Task statement ▸
Look in the material below for the line with "Lemma sort_newest_first_sorted l" and the line with "- constructor; [done|].", then set down exactly those two lines and all lines between, nothing more.

++++++++++++++++++++

(** ** The newest-first sort of the live batch *)

Lemma sort_newest_first_sorted l :
  StronglySorted (fun x y => Raw.date y ≤ Raw.date x) (sort_newest_first l).
Proof.
  induction l as [|r l IH]; simpl; [constructor|].
  induction IH as [|x rest Hs IH Hall]; simpl; [repeat constructor|].
  destruct (Z.ltb_spec (Raw.date r) (Raw.date x)).
  - constructor; [done|]. rewrite Forall_forall. intros y Hy.
    apply elem_of_insert_newest in Hy as [->|Hy]; [lia|].
    rewrite Forall_forall in Hall. by apply Hall.
  - constructor; [by constructor|]. constructor; [done|].
    eapply Forall_impl; [exact Hall|]. intros y Hy. simpl in Hy. lia.
Qed.

Lemma filter_insert_newest d r l :
  filter (fun x => Raw.date x = d) (insert_newest r l)
  = filter (fun x => Raw.date x = d) (r :: l).
Proof.
  induction l as [|x l IH]; simpl; [done|].
  destruct (Z.ltb_spec (Raw.date r) (Raw.date x)); [|done].
  rewrite filter_cons, IH, !filter_cons.
  destruct (decide (Raw.date x = d)), (decide (Raw.date r = d)); try done.
  lia.
Qed.

Lemma sort_newest_first_fixed l :
  StronglySorted (fun x y => Raw.date y ≤ Raw.date x) l →
  sort_newest_first l = l.
Proof.
  induction 1 as [|x l Hs IH Hall]; simpl; [done|]. rewrite IH.
  destruct l as [|y l']; [done|]. simpl.
  apply Forall_cons in Hall as [Hy _].
  by destruct (Z.ltb_spec (Raw.date x) (Raw.date y)); [lia|].
Qed.

(** X9.  The sort that the jackpot loop applies to every live array
    rearranges it and nothing else: the result holds the same records, is
    ordered newest first, keeps records of one date in their original
    order, and sorting it again changes nothing. *)
Theorem sort_newest_first_spec l :
  sort_newest_first l ≡ₚ l ∧
  StronglySorted (fun x y => Raw.date y ≤ Raw.date x) (sort_newest_first l) ∧
  (∀ d, filter (fun x => Raw.date x = d) (sort_newest_first l)
        = filter (fun x => Raw.date x = d) l) ∧
  sort_newest_first (sort_newest_first l) = sort_newest_first l.
Proof.
  split; [apply sort_newest_first_Permutation|].
  split; [apply sort_newest_first_sorted|]. split.
  - intros d. induction l as [|r l IH]; simpl; [done|].
    by rewrite filter_insert_newest, !filter_cons, IH.
  - apply sort_newest_first_fixed, sort_newest_first_sorted.
Qed.

(** ** The jackpot table *)

Lemma jackpot_entry_cases records old :
  jackpot_entry records old = old ∨
  ∃ latest j, latest ∈ records ∧ Raw.jackpot latest = Some j ∧ 0 < j ∧
              jackpot_entry records old = Some j.
Proof.
  unfold jackpot_entry.
  destruct (sort_newest_first records) as [|latest rest] eqn:E; [by left|].
  destruct (positive_jackpot latest) as [j|] eqn:Hj; [|by left].
  right. exists latest, j. apply positive_jackpot_Some in Hj as [Hj Hpos].
  repeat split; try done. apply elem_of_sort_newest_first. rewrite E. left.
Qed.

Lemma jackpot_entry_idem records old :
  jackpot_entry records (jackpot_entry records old) = jackpot_entry records old.
Proof.
  unfold jackpot_entry.
  destruct (sort_newest_first records) as [|latest rest]; [done|].
  by destruct (positive_jackpot latest).
Qed.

++++++++++++++++++++

Answer box ▸
Lemma sort_newest_first_sorted l :
  StronglySorted (fun x y => Raw.date y ≤ Raw.date x) (sort_newest_first l).
Proof.
  induction l as [|r l IH]; simpl; [constructor|].
  induction IH as [|x rest Hs IH Hall]; simpl; [repeat constructor|].
  destruct (Z.ltb_spec (Raw.date r) (Raw.date x)).
  - constructor; [done|]. rewrite Forall_forall. intros y Hy.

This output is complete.